[openstack-dev] [tripleo] Testing optional composable services in the CI

Emilien Macchi emilien at redhat.com
Wed Aug 17 01:21:04 UTC 2016


On Tue, Aug 16, 2016 at 4:49 PM, James Slagle <james.slagle at gmail.com> wrote:
> On Mon, Aug 15, 2016 at 4:54 AM, Dmitry Tantsur <dtantsur at redhat.com> wrote:
>> Hi everyone, happy Monday :)
>>
>> I'd like to start the discussion about CI-testing the optional composable
>> services in the CI (I'm primarily interested in Ironic, but I know there are
>> a lot more).
>>
>> Currently every time we change something in an optional service, we have to
>> create a DO-NOT-MERGE patch making the service in question not optional.
>> This approach has several problems:
>>
>> 1. It's not usually done for global refactorings.
>>
>> 2. The current CI does not have any specific tests to check that the
>> services in question actually works at all (e.g. in my experience the CI was
>> green even though nova-compute could not reach ironic).
>>
>> 3. If something breaks, it's hard to track the problem down to a specific
>> patch, as there is no history of gate runs.
>>
>> 4. It does not test the environment files we provide for enabling the
>> service.
>>
>> So, are there any plans to start covering optional services? Maybe at least
>> a non-HA job with all environment files included?

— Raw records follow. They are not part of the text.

(* ===== verification/Vectors.v ===== *)
(** * Vectors: the engine's vectors and rotations

    The controller computes with the engine's [Vector3] and [Vector2] and
    reads the camera's orientation as a quaternion.  The engine is not part
    of the repository; this file models the operations the controller calls,
    from section 6 of the specification: component-wise addition and
    subtraction, scaling, and the transformation of a local vector into world
    space by an orientation.  An orientation is represented by the rotation it
    denotes, the images of the three coordinate axes ([Quaternion.t]).

    The definitions are generic in the number type; the lemmas of the second
    half are proved for [xreal]. *)

From Stdlib Require Import Reals Lra ZArith.
From S2P Require Import Prelude Numbers XReal.

Local Open Scope num_scope.

(** ** Two-dimensional vectors *)

Module Vector2.

Record t (F : Type) : Type := mk { x : F; y : F }.

Arguments mk {F} x y.
Arguments x {F} _.
Arguments y {F} _.

End Vector2.

(** ** Three-dimensional vectors *)

Module Vector3.

Record t (F : Type) : Type := mk { x : F; y : F; z : F }.

Arguments mk {F} x y z.
Arguments x {F} _.
Arguments y {F} _.
Arguments z {F} _.

Section Ops.

Context {F : Type} `{Number F}.

(** [new Vector3()] *)
Definition zero : t F := mk zero zero zero.

(** [Vector3.add(left, right, out)] and [left.add(right)] *)
Definition add (a b : t F) : t F :=
  mk (x a + x b) (y a + y b) (z a + z b).

(** [Vector3.subtract(left, right, out)] *)
Definition subtract (a b : t F) : t F :=
  mk (x a - x b) (y a - y b) (z a - z b).

(** [v.scale(s)] *)
Definition scale (v : t F) (s : F) : t F :=
  mk (x v * s) (y v * s) (z v * s).

(** [Vector3.dot(left, right)] *)
Definition dot (a b : t F) : F :=
  x a * x b + y a * y b + z a * z b.

(** [Vector3.cross(left, right, out)] *)
Definition cross (a b : t F) : t F :=
  mk (y a * z b - z a * y b) (z a * x b - x a * z b) (x a * y b - y a * x b).

(** [v.length()] *)
Definition length (v : t F) : F :=
  Math_sqrt (x v * x v + y v * y v + z v * z v).

(** [v.normalize()]: a vector of length zero is left as it is. *)
Definition normalize (v : t F) : t F :=
  let len := length v in
  if len >? Numbers.zero then scale v (one / len) else v.

End Ops.

End Vector3.

(** ** Orientations *)

Module Quaternion.

(** The rotation an orientation denotes: the images of the local x, y and z
    axes. *)
Record t (F : Type) : Type := mk { ex : Vector3.t F; ey : Vector3.t F; ez : Vector3.t F }.

Arguments mk {F} ex ey ez.
Arguments ex {F} _.
Arguments ey {F} _.
Arguments ez {F} _.

Section Ops.

Context {F : Type} `{Number F}.

(** The orientation of a new transform: the axes are mapped to themselves. *)
Definition identity : t F :=
  mk (Vector3.mk one zero zero) (Vector3.mk zero one zero) (Vector3.mk zero zero one).

(** [Vector3.transformByQuat(v, q, out)]: the local vector [v] in world
    space. *)
Definition transformByQuat (v : Vector3.t F) (q : t F) : Vector3.t F :=
  Vector3.add
    (Vector3.add (Vector3.scale (ex q) (Vector3.x v)) (Vector3.scale (ey q) (Vector3.y v)))
    (Vector3.scale (ez q) (Vector3.z v)).

End Ops.

End Quaternion.

(** ** Lemmas over the extended reals *)

Local Open Scope R_scope.

(** A vector of finite components. *)
Definition vfin (a b c : R) : Vector3.t xreal := Vector3.mk (Fin a) (Fin b) (Fin c).

Definition vfinite (v : Vector3.t xreal) : Prop :=
  finite (Vector3.x v) /\ finite (Vector3.y v) /\ finite (Vector3.z v).

Lemma vfinite_vfin (a b c : R) : vfinite (vfin a b c).
Proof. repeat split. Qed.

Lemma vfinite_inv (v : Vector3.t xreal) :
  vfinite v -> exists a b c, v = vfin a b c.
Proof.
  destruct v as [[a| | |] [b| | |] [c| | |]]; intros (Hx & Hy & Hz);
    try contradiction. now exists a, b, c.
Qed.

(** Destruct the finite vectors of the context into their components. *)
Ltac vfinite_cases :=
  repeat match goal with
         | H : vfinite ?v |- _ =>
             let a := fresh "a" in let b := fresh "b" in let c := fresh "c" in
             apply vfinite_inv in H; destruct H as (a & b & c & ->)
         end.

Lemma vec3_eq {F : Type} (a b : Vector3.t F) :
  Vector3.x a = Vector3.x b -> Vector3.y a = Vector3.y b -> Vector3.z a = Vector3.z b ->
  a = b.
Proof. destruct a, b; simpl; congruence. Qed.

Lemma vfin_eq (a b c a' b' c' : R) :
  a = a' -> b = b' -> c = c' -> vfin a b c = vfin a' b' c'.
Proof. congruence. Qed.

Lemma add_vfin (a b c a' b' c' : R) :
  Vector3.add (vfin a b c) (vfin a' b' c') = vfin (a + a') (b + b') (c + c').
Proof. reflexivity. Qed.

Lemma subtract_vfin (a b c a' b' c' : R) :
  Vector3.subtract (vfin a b c) (vfin a' b' c') = vfin (a - a') (b - b') (c - c').
Proof. reflexivity. Qed.

Lemma scale_vfin (a b c s : R) :
  Vector3.scale (vfin a b c) (Fin s) = vfin (a * s) (b * s) (c * s).
Proof. reflexivity. Qed.

Lemma length_vfin (a b c : R) :
  Vector3.length (vfin a b c) = Fin (sqrt (a * a + b * b + c * c)).
Proof.
  unfold Vector3.length, vfin. cbn.
  destruct (Rlt_dec (a * a + b * b + c * c) 0); [nra | reflexivity].
Qed.

Lemma dot_vfin (a b c a' b' c' : R) :
  Vector3.dot (vfin a b c) (vfin a' b' c') = Fin (a * a' + b * b' + c * c').
Proof. reflexivity. Qed.

Lemma cross_vfin (a b c a' b' c' : R) :
  Vector3.cross (vfin a b c) (vfin a' b' c') =
  vfin (b * c' - c * b') (c * a' - a * c') (a * b' - b * a').
Proof. reflexivity. Qed.

(** Normalising a vector of length one changes nothing. *)
Lemma normalize_unit (a b c : R) :
  a * a + b * b + c * c = 1 -> Vector3.normalize (vfin a b c) = vfin a b c.
Proof.
  intros Hu. unfold Vector3.normalize. rewrite length_vfin, Hu, sqrt_1.
  xsimpl; try lra. apply vfin_eq; lra.
Qed.

#[export] Hint Rewrite add_vfin subtract_vfin scale_vfin length_vfin
  dot_vfin cross_vfin : vc_rw.
#[export] Hint Resolve vfinite_vfin : vc.

(** Adding the same displacement to two points leaves their difference
    unchanged. *)
Lemma subtract_add_same (p q d : Vector3.t xreal) :
  vfinite p -> vfinite q -> vfinite d ->
  Vector3.subtract (Vector3.add p d) (Vector3.add q d) = Vector3.subtract p q.
Proof.
  intros Hp Hq Hd. vfinite_cases. autorewrite with vc_rw.
  apply vfin_eq; lra.
Qed.

Lemma add_subtract_cancel (p q : Vector3.t xreal) :
  vfinite p -> vfinite q ->
  Vector3.add q (Vector3.subtract p q) = p.
Proof.
  intros Hp Hq. vfinite_cases. autorewrite with vc_rw. apply vfin_eq; lra.
Qed.

Lemma subtract_add_cancel (p q : Vector3.t xreal) :
  vfinite p -> vfinite q ->
  Vector3.subtract (Vector3.add q p) q = p.
Proof.
  intros Hp Hq. vfinite_cases. autorewrite with vc_rw. apply vfin_eq; lra.
Qed.

Lemma add_subtract_same (p q : Vector3.t xreal) :
  vfinite p -> vfinite q ->
  Vector3.subtract (Vector3.add p q) q = p.
Proof.
  intros Hp Hq. vfinite_cases. autorewrite with vc_rw. apply vfin_eq; lra.
Qed.

Lemma subtract_zero_r (p : Vector3.t xreal) :
  vfinite p -> Vector3.subtract p Vector3.zero = p.
Proof.
  intros Hp. vfinite_cases. change (Vector3.zero (F := xreal)) with (vfin 0 0 0).
  rewrite subtract_vfin. apply vfin_eq; lra.
Qed.

Lemma add_zero_l (p : Vector3.t xreal) :
  vfinite p -> Vector3.add Vector3.zero p = p.
Proof.
  intros Hp. vfinite_cases. change (Vector3.zero (F := xreal)) with (vfin 0 0 0).
  rewrite add_vfin. apply vfin_eq; lra.
Qed.

Lemma scale_one (p : Vector3.t xreal) : vfinite p -> Vector3.scale p one = p.
Proof.
  intros Hp. vfinite_cases. change (one (F := xreal)) with (Fin 1).
  rewrite scale_vfin. apply vfin_eq; lra.
Qed.

Lemma vfinite_add (p q : Vector3.t xreal) :
  vfinite p -> vfinite q -> vfinite (Vector3.add p q).
Proof. intros Hp Hq. vfinite_cases. apply vfinite_vfin. Qed.

Lemma vfinite_subtract (p q : Vector3.t xreal) :
  vfinite p -> vfinite q -> vfinite (Vector3.subtract p q).
Proof. intros Hp Hq. vfinite_cases. apply vfinite_vfin. Qed.

Lemma vfinite_scale (p : Vector3.t xreal) (s : xreal) :
  vfinite p -> finite s -> vfinite (Vector3.scale p s).
Proof.
  intros Hp Hs. vfinite_cases. destruct s; try contradiction. apply vfinite_vfin.
Qed.

Lemma vfinite_cross (p q : Vector3.t xreal) :
  vfinite p -> vfinite q -> vfinite (Vector3.cross p q).
Proof. intros Hp Hq. vfinite_cases. apply vfinite_vfin. Qed.

(** The components of a normalised vector: the vector itself when its
    length is zero. *)
Lemma normalize_vfin (a b c : R) :
  Vector3.normalize (vfin a b c) =
  if Rlt_dec 0 (sqrt (a * a + b * b + c * c))
  then vfin (a * (1 / sqrt (a * a + b * b + c * c)))
            (b * (1 / sqrt (a * a + b * b + c * c)))
            (c * (1 / sqrt (a * a + b * b + c * c)))
  else vfin a b c.
Proof.
  unfold Vector3.normalize. rewrite length_vfin. cbn. unfold Rltb.
  destruct (Rlt_dec 0 _); [|reflexivity].
  destruct (Req_dec_T _ 0); [lra | reflexivity].
Qed.

Lemma vfinite_normalize (p : Vector3.t xreal) :
  vfinite p -> vfinite (Vector3.normalize p).
Proof.
  intros Hp. vfinite_cases. rewrite normalize_vfin.
  destruct (Rlt_dec 0 _); apply vfinite_vfin.
Qed.

#[export] Hint Resolve vfinite_add vfinite_subtract vfinite_scale
  vfinite_cross vfinite_normalize : vc.

(** A rotation of finite axes. *)
Definition qfinite (q : Quaternion.t xreal) : Prop :=
  vfinite (Quaternion.ex q) /\ vfinite (Quaternion.ey q) /\ vfinite (Quaternion.ez q).

Lemma vfinite_transformByQuat (v : Vector3.t xreal) (q : Quaternion.t xreal) :
  vfinite v -> qfinite q -> vfinite (Quaternion.transformByQuat v q).
Proof.
  intros Hv (Hx & Hy & Hz). unfold Quaternion.transformByQuat.
  destruct Hv as (H1 & H2 & H3). auto 10 with vc.
Qed.

Lemma qfinite_identity : qfinite Quaternion.identity.
Proof. repeat split. Qed.

#[export] Hint Resolve vfinite_transformByQuat qfinite_identity : vc.

(** The identity orientation maps a local vector to itself. *)
Lemma transformByQuat_identity (v : Vector3.t xreal) :
  vfinite v -> Quaternion.transformByQuat v Quaternion.identity = v.
Proof.
  intros Hv. vfinite_cases. unfold Quaternion.transformByQuat, Quaternion.identity.
  cbn. apply vfin_eq; lra.
Qed.

(** ** Rotation about the vertical axis *)

(** The vector turned by the angle [d] about the y axis, from the z axis
    towards the x axis: the reference the theorems on dragging compare the
    camera's movement with.  The lemmas say that it is a rotation: it leaves
    the y coordinate and the length alone, turning by zero is the identity,
    and turning twice is turning by the sum. *)
Definition rotateY (d : R) (v : Vector3.t xreal) : Vector3.t xreal :=
  Vector3.mk
    (xadd (xmul (Vector3.x v) (Fin (cos d))) (xmul (Vector3.z v) (Fin (sin d))))
    (Vector3.y v)
    (xsub (xmul (Vector3.z v) (Fin (cos d))) (xmul (Vector3.x v) (Fin (sin d)))).

Lemma rotateY_vfin (d a b c : R) :
  rotateY d (vfin a b c) = vfin (a * cos d + c * sin d) b (c * cos d - a * sin d).
Proof. reflexivity. Qed.

Lemma vfinite_rotateY (d : R) (v : Vector3.t xreal) : vfinite v -> vfinite (rotateY d v).
Proof. intros Hv. vfinite_cases. apply vfinite_vfin. Qed.

#[export] Hint Resolve vfinite_rotateY : vc.

Lemma rotateY_0 (v : Vector3.t xreal) : vfinite v -> rotateY 0 v = v.
Proof.
  intros Hv. vfinite_cases. rewrite rotateY_vfin, cos_0, sin_0. apply vfin_eq; lra.
Qed.

(** Turning twice is turning by the sum. *)
Lemma rotateY_add (d1 d2 : R) (v : Vector3.t xreal) :
  vfinite v -> rotateY d2 (rotateY d1 v) = rotateY (d1 + d2) v.
Proof.
  intros Hv. vfinite_cases. rewrite !rotateY_vfin, cos_plus, sin_plus.
  apply vfin_eq; ring.
Qed.

(** A rotation keeps the length. *)
Lemma rotateY_length (d : R) (v : Vector3.t xreal) :
  vfinite v -> Vector3.length (rotateY d v) = Vector3.length v.
Proof.
  intros Hv. vfinite_cases. rewrite rotateY_vfin, !length_vfin. do 2 f_equal.
  pose proof (sin2_cos2 d) as Hd. unfold Rsqr in Hd.
  transitivity (a * a * (sin d * sin d + cos d * cos d) + b * b
                + c * c * (sin d * sin d + cos d * cos d)); [ring|].
  rewrite Hd. ring.
Qed.

(** A rotation that leaves a vector off the axis where it is, is a rotation
    by whole turns. *)
Lemma rotateY_fixed (d a b c : R) :
  0 < a * a + c * c -> rotateY d (vfin a b c) = vfin a b c -> cos d = 1.
Proof.
  intros Hac. rewrite rotateY_vfin. intros [= Hx Hz].
  assert (H : (a * a + c * c) * (cos d - 1) = 0).
  { transitivity (a * (a * cos d + c * sin d - a) + c * (c * cos d - a * sin d - c));
      [ring | rewrite Hx, Hz; ring]. }
  apply Rmult_integral in H. lra.
Qed.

It would be cool to also
>> somehow provide additional checks though. Or, in case of ironic, to disable
>> the regular nova compute, so that the ping test runs on an ironic instance.
>
> There are no immediate plans. Although I think the CI testing matrix
> is always open for discussion.
>
> I'm a little skeptical we will be able to deploy all services within
> the job timeout. And if we are, such a job seems better suited as a
> periodic job than in the check queue.
>
> The reason being is that there are already many different services
> that can break TripleO, and I'd rather focus on improving the testing
> of the actual deployment framework itself, instead of testing the
> "whole world" on every patch. We only have so much capacity. For
> example, I'd rather see us testing updates or upgrades on each patch
> instead of all the services.
>
> That being said, if you wanted to add a job that covered Ironic, I'd
> at least start with adding a job in the experimental queue. If it
> proves to be stable, we can always consider moving it to the check
> queue.
>

TripleO CI is having the same problem as Puppet CI had some time ago,
when we wanted to test more and more.

We solved this problem with scenarios.
Everything is documented here:
https://github.com/openstack/puppet-openstack-integration#description

We're testing all scenarios for all commits in
puppet-openstack-integration (equivalent to tripleo-ci) but only some
scenarios for each Puppet module.
Ex: OpenStack Sahara is deployed in scenario003, so a patch in
puppet-sahara will only run scenario003 job. We do that in Zuul
layout.

Because it would be complicated to do the same with TripleO Heat
Templates, we could run the same kind of job in periodic pipeline.
Though for Puppet jobs, we could run the tripleo scenarios in the
check/gate, as we do with the current multinode job.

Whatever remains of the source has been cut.